WHAT IS REQUIRED
In the listing, find every line that has the string "bool" and copy it.

════════

(** ** Reading documents *)
Definition resolve_relative_paths_in_config_toml (value : TomlValue) (base_dir : rstring) : outcome IoError TomlValue :=
  match as_config_toml base_dir value with
  | None => Ok value
  | Some (inl e) => Err (io_error InvalidData (lit "Failed to serialize resolved config: " ++ e))
  | Some (inr resolved) => Ok (copy_shape_from_original value resolved)
  end.
Definition validate_config_toml_strictly (file contents : rstring) (value : TomlValue) (base_dir : rstring) : outcome IoError unit :=
  match ignored_fields_error file contents value base_dir with Some e => Err (io_error InvalidData e) | None => Ok tt end.
Definition when_strict (strict : bool) (check : outcome IoError unit) : outcome IoError unit := if strict then check else Ok tt.
Definition load_config_toml_for_required_layer (toml_file : rstring) (strict_config : bool) (create_entry : TomlValue → ConfigLayerEntry) : outcome IoError ConfigLayerEntry :=
  let? toml_value :=
    match read_file_text toml_file with
    | inr contents =>
        match parent toml_file with
        | None => Err (io_error InvalidData (lit "Config file " ++ toml_file ++ lit " has no parent directory"))
        | Some config_parent =>
            match from_str contents with
            | inl e => Err (io_error InvalidData (config_error_from_toml toml_file contents e))
            | inr config =>
                let? _ := when_strict strict_config (validate_config_toml_strictly toml_file contents config config_parent) in
                resolve_relative_paths_in_config_toml config config_parent
            end
        end
    | inl e =>
        match kind e with
        | NotFound => Ok (TTable [])
        | k => Err (io_error k (lit "Failed to read config file " ++ toml_file ++ lit ": " ++ message e))
        end
    end in
  Ok (create_entry toml_value).
Definition load_user_config_layer (user_file : rstring) (profile : option rstring) (ignore_user_config strict_config : bool) : outcome IoError ConfigLayerEntry :=
  if ignore_user_config then Ok (layer_new (User user_file profile) (TTable []))
  else load_config_toml_for_required_layer user_file strict_config (layer_new (User user_file profile)).
(** Hooks of a linked worktree are those of the root checkout. *)
Definition with_root_hooks (config root_config : TomlValue) : TomlValue :=
  match config with
  | TTable t =>
      let t := table_remove (lit "hooks") t in
      TTable (match table_get (lit "hooks") (table_of root_config) with Some hooks => table_insert (lit "hooks") hooks t | None => t end)
  | _ => config
  end.
Definition merge_root_checkout_project_hooks (config : TomlValue) (hooks_override : option rstring) (trusted : bool) : outcome IoError TomlValue :=
  match hooks_override with
  | None => Ok config
  | Some hooks_config_folder =>
      let hooks_config_file := join hooks_config_folder CONFIG_TOML_FILE in
      let? root_config :=
        match read_file_text hooks_config_file with
        | inr contents =>
            match from_str contents with
            | inr parsed => resolve_relative_paths_in_config_toml parsed hooks_config_folder
            | inl e =>
                if trusted then Err (io_error InvalidData (lit "Error parsing project hooks config file " ++ hooks_config_file ++ lit ": " ++ e))
                else resolve_relative_paths_in_config_toml (TTable []) hooks_config_folder
            end
        | inl e =>
            match kind e with
            | NotFound => Ok (TTable [])
            | k => Err (io_error k (lit "Failed to read project hooks config file " ++ hooks_config_file ++ lit ": " ++ message e))
            end
        end in
      Ok (with_root_hooks config root_config)
  end.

════════

RESULT OF THIS EXERCISE
Definition when_strict (strict : bool) (check : outcome IoError unit) : outcome IoError unit := if strict then check else Ok tt.
Definition load_config_toml_for_required_layer (toml_file : rstring) (strict_config : bool) (create_entry : TomlValue → ConfigLayerEntry) : outcome IoError ConfigLayerEntry :=
Definition load_user_config_layer (user_file : rstring) (profile : option rstring) (ignore_user_config strict_config : bool) : outcome IoError ConfigLayerEntry :=
Definition merge_root_checkout_project_hooks (config : TomlValue) (hooks_override : option rstring) (trusted : bool) : outcome IoError TomlValue :=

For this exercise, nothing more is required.